(* ===== verification/Prefetcher.v ===== *)
(** The stream prefetcher (prefetcher.h and prefetcher.cpp): a table of pages with the stride
    of their accesses, between a cache and its parent.

    The parent is a parameter.  The events live in the graph of Timing; a prefetcher's event
    is a [Simple] one with a cycle [onGoingCycle].  An index past an array and a division by
    zero, undefined in C++, are failures here.  A [TimingRecord] that was only cleared has
    whatever fields the stack had: [garbage].  The recorder of a core is never null: the code
    dereferences it without a check once it prefetches.  Statistics are not modelled, nor is
    [chainEvents], which nothing calls. *)
From S2P Require Import Prelude Effects MemHier Timing.
Import MemHier.
Import Timing (TimingRecord, mkTR, isValid, reqCycle, respCycle, startEvent, endEvent).

Module Prefetcher.

(** ** Entries *)

Definition at_ {A} (l : list A) (i : Z) : res A :=
  match l !! Z.to_nat i with
  | Some a => if i <? 0 then Fail AssertFailed else Ok a
  | None => Fail AssertFailed
  end.
Definition put {A} (l : list A) (i : Z) (a : A) : res (list A) :=
  _ ← at_ l i; mret (<[Z.to_nat i := a]> l).

(** [SatCounter<3, 2, 1>]. *)
Definition conf_inc (c : Z) : Z := Z.min (c + 1) 3.
Definition conf_dec (c : Z) : Z := Z.max (c - 1) 0.
Definition conf_pred (c : Z) : bool := 2 <=? c.

Record AccessTimes := mkTimes { startCycle : Z; at_respCycle : Z }.
Definition fill (s r : Z) : AccessTimes := mkTimes (u32 s) r.

Record Entry := mkEntry {
  stride : Z;
  conf : Z;
  times : list AccessTimes;
  valid : list bool;
  lastPos : Z;
  lastLastPos : Z;
  lastPrefetchPos : Z;
  lastCycle : Z;
  ts : Z
}.

Definition empty : Entry := mkEntry 0 0 (replicate 64 (mkTimes 0 0)) (replicate 64 false) 0 0 0 0 0.
Definition alloc (curCycle : Z) (e : Entry) : Entry :=
  mkEntry 1 1 (times e) (replicate 64 false) 0 0 0 curCycle (ts e).
Definition set_ts (t : Z) (e : Entry) : Entry :=
  mkEntry (stride e) (conf e) (times e) (valid e) (lastPos e) (lastLastPos e) (lastPrefetchPos e) (lastCycle e) t.
Definition set_conf (c : Z) (e : Entry) : Entry :=
  mkEntry (stride e) c (times e) (valid e) (lastPos e) (lastLastPos e) (lastPrefetchPos e) (lastCycle e) (ts e).
Definition set_stride (s : Z) (e : Entry) : Entry :=
  mkEntry s (conf e) (times e) (valid e) (lastPos e) (lastLastPos e) (lastPrefetchPos e) (lastCycle e) (ts e).
Definition set_valid (v : list bool) (c : Z) (e : Entry) : Entry :=
  mkEntry (stride e) (conf e) (times e) v (lastPos e) (lastLastPos e) (lastPrefetchPos e) c (ts e).
Definition set_times (t : list AccessTimes) (e : Entry) : Entry :=
  mkEntry (stride e) (conf e) t (valid e) (lastPos e) (lastLastPos e) (lastPrefetchPos e) (lastCycle e) (ts e).
Definition set_pos (last lastLast : Z) (e : Entry) : Entry :=
  mkEntry (stride e) (conf e) (times e) (valid e) last lastLast (lastPrefetchPos e) (lastCycle e) (ts e).
Definition set_prefetch (p : Z) (e : Entry) : Entry :=
  mkEntry (stride e) (conf e) (times e) (valid e) (lastPos e) (lastLastPos e) p (lastCycle e) (ts e).

Record prefetcher := mkPF {
  timestamp : Z;
  tag : list Z;
  array : list Entry;
  pfChildId : nat
}.

Definition new (nEntries childId : nat) : prefetcher :=
  mkPF 0 (replicate nEntries 0) (replicate nEntries empty) childId.

(** The parent and the child are parameters of what follows; what is checked of them. *)
Definition setParents (childId parents : nat) (network : bool) (p : prefetcher) : res prefetcher :=
  if negb (bool_decide (parents = 1%nat)) then panic
  else if network then panic
  else mret (mkPF (timestamp p) (tag p) (array p) childId).
Definition setChildren (children : nat) (network : bool) (p : prefetcher) : res prefetcher :=
  if bool_decide (children < 1)%nat then panic else if network then panic else mret p.

Definition set_entry (idx : Z) (e : Entry) (p : prefetcher) : res prefetcher :=
  a ← put (array p) idx e; mret (mkPF (timestamp p) (tag p) a (pfChildId p)).
Definition tick (p : prefetcher) : prefetcher :=
  mkPF (u64 (timestamp p + 1)) (tag p) (array p) (pfChildId p).
Definition set_tag (idx pageAddr : Z) (p : prefetcher) : res prefetcher :=
  t ← put (tag p) idx pageAddr; mret (mkPF (timestamp p) t (array p) (pfChildId p)).

(** ** An entry is looked up, or allocated *)

Definition entries : list Z := seqZ 0 16.

(** The last entry with the page, or 16. *)
Definition lookup (pageAddr : Z) (p : prefetcher) : res Z :=
  foldM (fun idx i => t ← at_ (tag p) i; mret (if pageAddr =? t then i else idx)) 16 entries.

(** The least recently used entry that was not used in the last cycles, or 16. *)
Definition victim (reqCycle : Z) (p : prefetcher) : res (Z * Z) :=
  foldM (fun c i =>
    e ← at_ (array p) i;
    mret (if u64 (reqCycle + 500) <? lastCycle e then c
          else if ts e <? c.2 then (i, ts e) else c)) (16, 2 ^ 64 - 1) entries.

Definition miss (reqCycle pageAddr pos : Z) (p : prefetcher) : res prefetcher :=
  '(cand, _) ← victim reqCycle p;
  if cand <? 16 then
    e ← at_ (array p) cand;
    p ← set_entry cand (set_ts (timestamp p) (set_pos pos 0 (alloc reqCycle e))) p;
    set_tag cand pageAddr (tick p)
  else mret p.

(** ** An access to a page of the table *)

(** The prefetch of this line, if there was one, is used up; was it late? *)
Definition consume (pos respCycle : Z) (e : Entry) : res (bool * Entry) :=
  v ← at_ (valid e) pos;
  if v : bool then
    t ← at_ (times e) pos;
    l ← put (valid e) pos false;
    mret (respCycle <? at_respCycle t, set_valid l (Z.max (Z.max (at_respCycle t) respCycle) (lastCycle e)) e)
  else mret (false, e).

(** The access does not follow the stride. *)
Definition retrain (st pos : Z) (e : Entry) : Entry :=
  let e := set_conf (conf_dec (conf e)) e in
  let e := if negb (conf_pred (conf e)) then
      let lastStride := i32 (lastPos e - lastLastPos e) in
      if negb (st =? 0) && negb (st =? stride e) && (st =? lastStride)
      then set_stride st (set_conf 1 e) else e
    else e in
  set_prefetch pos e.

(** The position to prefetch, and how far ahead it is. *)
Definition target (st pos : Z) (e : Entry) : res (Z * Z) :=
  _ ← assert_that (negb (u32 st =? 0));
  let fetchDepth := i32 (u32 (lastPrefetchPos e - lastPos e) / u32 st) in
  mret (if fetchDepth <? 1 then (u32 (pos + st), 1) else (u32 (lastPrefetchPos e + st), fetchDepth)).

(** Is the position in the page, and not prefetched already? *)
Definition wanted (pos : Z) (e : Entry) : res bool :=
  if pos <? 64 then v ← at_ (valid e) pos; mret (negb v) else mret false.

Definition record_prefetch (pos reqCycle respCycle : Z) (e : Entry) : res Entry :=
  v ← put (valid e) pos true;
  t ← put (times e) pos (fill reqCycle respCycle);
  mret (set_times t (set_valid v (lastCycle e) e)).

Section Access.
Context {PS : Type} (parent : MemReq -> prog (Timing.sim * PS) (Z * MESIState)).
Context (garbage : TimingRecord) (fuel : nat).

Record world := mkW { pf : prefetcher; sim : Timing.sim; par : PS }.
Notation P := (prog world).

Definition on_sim {A} (m : prog Timing.sim A) : P A := fun w =>
  match m (sim w) with Ok (a, s) => Ok (a, mkW (pf w) s (par w)) | Fail f => Fail f end.
Definition parent_access (req : MemReq) : P (Z * MESIState) := fun w =>
  match parent req (sim w, par w) with Ok (a, (s, p)) => Ok (a, mkW (pf w) s p) | Fail f => Fail f end.
Definition on_pf (f : prefetcher -> res prefetcher) : P unit := fun w =>
  match f (pf w) with Ok p => Ok (tt, mkW p (sim w) (par w)) | Fail f => Fail f end.

Definition get_rec (src : nat) : P Timing.EventRecorder := gets (fun w => Timing.recorders (sim w) src).
Definition set_rec (src : nat) (r : Timing.EventRecorder) : P unit :=
  on_sim (modify (fun s => Timing.mkSim (Timing.ev s) (Timing.numEvents s) (<[src := r]> (Timing.recorders s))
    (Timing.domains s) (Timing.numDomains s) (Timing.limit s) (Timing.lastLimit s) (Timing.inCSim s) (Timing.phaseLength s))).

(** [if (evRec->hasRecord()) rec = evRec->popRecord();] *)
Definition pop (src : nat) : P (option TimingRecord) :=
  r ← get_rec src;
  if Timing.hasRecord r then
    let '(tr, r) := Timing.popRecord r in
    _ ← set_rec src r; mret (Some tr)
  else mret None.
Definition push (src : nat) (tr : TimingRecord) : P unit :=
  r ← get_rec src; r ← lift (Timing.pushRecord tr r); set_rec src r.

(** *** StreamPrefetcherEvent *)

Definition newEv (startMinCycle : Z) : P nat :=
  on_sim (Timing.alloc (Timing.set_minStartCycle startMinCycle (Timing.newEvent Timing.Simple 0 0 0))).

Definition coupleEvents (e : nat) (onGoingCycle : Z) (tr : TimingRecord) : P unit :=
  _ ← (if onGoingCycle <? reqCycle tr then on_sim (Timing.upd e (Timing.set_minStartCycle (reqCycle tr))) else mret tt);
  match startEvent tr, endEvent tr with
  | Some s, Some f =>
      _ ← on_sim (Timing.addChild fuel e s);
      if decide (s = f) then mret tt else _ ← on_sim (Timing.addChild fuel e f); mret tt
  | _, _ => stop
  end.
Definition couple_opt (e : nat) (onGoingCycle : Z) (o : option TimingRecord) : P unit :=
  match o with Some tr => coupleEvents e onGoingCycle tr | None => mret tt end.

(** *** The prefetches of one access *)

Definition with_child (c : nat) (req : MemReq) : MemReq :=
  mkReq (lineAddr req) (type req) c (state req) (cycle req) (initialState req) (srcId req) (flags req).
Definition pf_req (req : MemReq) (addr : Z) : MemReq :=
  mkReq addr GETS (childId req) Local (cycle req) MemHier.I (srcId req) PREFETCH.

(** A second prefetch follows one that came too late. *)
Definition second (req : MemReq) (addr : Z) (st ppos depth longer : Z) (short : bool) (ev : nat) (onGoing : Z) (e : Entry)
    : P (Entry * Z * Z) :=
  let next := u32 (ppos + st) in
  w ← (if short && (depth <? 8) then lift (wanted next e) else mret false);
  if w : bool then
    '(pfRespCycle, pst) ← parent_access (pf_req req (u64 (addr + st)));
    let longer := if longer <? pfRespCycle then pfRespCycle else longer in
    e ← lift (record_prefetch next (cycle req) longer e);
    tr ← pop (Z.to_nat (srcId req));
    _ ← couple_opt ev onGoing tr;
    _ ← require (bool_decide (pst = MemHier.I));
    mret (e, next, longer)
  else mret (e, ppos, longer).

(** The prefetches, and the cycle the access returns. *)
Definition prefetch (req : MemReq) (wbAcc : option TimingRecord) (pos idx st ppos depth : Z) (short : bool) (e : Entry) : P Z :=
  let addr := u64 (lineAddr req + ppos - pos) in
  '(pfRespCycle, pst) ← parent_access (pf_req req addr);
  let wbReq := reqCycle (default garbage wbAcc) in
  let longer1 := if pfRespCycle <? wbReq then wbReq else pfRespCycle in
  e ← lift (record_prefetch ppos (cycle req) longer1 e);
  ev ← newEv longer1;
  _ ← couple_opt ev longer1 wbAcc;
  first ← pop (Z.to_nat (srcId req));
  _ ← couple_opt ev longer1 first;
  '(e, lastPf, longer) ← second req addr st ppos depth longer1 short ev longer1 e;
  _ ← on_pf (set_entry idx (set_prefetch lastPf e));
  _ ← require (bool_decide (pst = MemHier.I));
  _ ← push (Z.to_nat (srcId req)) (mkTR addr longer1 longer GETS (Some ev) (Some ev));
  mret longer.

(** The page is in the table, at [idx].  [Some c]: there was a prefetch, and the access
    returns [c] at once. *)
Definition hit (req : MemReq) (wbAcc : option TimingRecord) (pos idx resp : Z) : P (option Z) :=
  p ← gets pf;
  e ← lift (at_ (array p) idx);
  let e := set_ts (timestamp p) e in
  _ ← on_pf (fun p => mret (tick p));
  '(short, e) ← lift (consume pos resp e);
  let st := i32 (pos - lastPos e) in
  let finish e := _ ← on_pf (set_entry idx (set_pos pos (lastPos e) e)); mret None in
  if stride e =? st then
    let e := set_conf (conf_inc (conf e)) e in
    if conf_pred (conf e) then
      '(ppos, depth) ← lift (target st pos e);
      w ← lift (wanted ppos e);
      if w : bool then c ← prefetch req wbAcc pos idx st ppos depth short e; mret (Some c)
      else finish e
    else finish e
  else finish (retrain st pos e).

Definition access (req0 : MemReq) : P (Z * MESIState) :=
  p ← gets pf;
  let req := with_child (pfChildId p) req0 in
  '(respCycle, st) ← parent_access req;
  if negb (bool_decide (type req = GETS)) then mret (respCycle, st)
  else
    wbAcc ← pop (Z.to_nat (srcId req));
    let pageAddr := Z.shiftr (lineAddr req) 6 in
    let pos := Z.land (lineAddr req) 63 in
    idx ← lift (lookup pageAddr p);
    early ← (if idx =? 16 then _ ← on_pf (miss (cycle req) pageAddr pos); mret None
             else hit req wbAcc pos idx respCycle);
    match early with
    | Some c => mret (c, st)
    | None =>
        _ ← match wbAcc with Some tr => push (Z.to_nat (srcId req)) tr | None => mret tt end;
        mret (respCycle, st)
    end.

End Access.
#[global] Arguments world : clear implicits.
#[global] Arguments mkW {PS} pf sim par.
#[global] Arguments pf {PS} w.
#[global] Arguments sim {PS} w.
#[global] Arguments par {PS} w.
End Prefetcher.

......

◆ ACTION ITEM ◆
Working from the data above, extract solely the lines from the one containing "(** The parent" through the one containing "if bool_decide (children", exactly as they appear, both included.

◆ ANSWER TO THIS EXERCISE ◆
(** The parent and the child are parameters of what follows; what is checked of them. *)
Definition setParents (childId parents : nat) (network : bool) (p : prefetcher) : res prefetcher :=
  if negb (bool_decide (parents = 1%nat)) then panic
  else if network then panic
  else mret (mkPF (timestamp p) (tag p) (array p) childId).
Definition setChildren (children : nat) (network : bool) (p : prefetcher) : res prefetcher :=
  if bool_decide (children < 1)%nat then panic else if network then panic else mret p.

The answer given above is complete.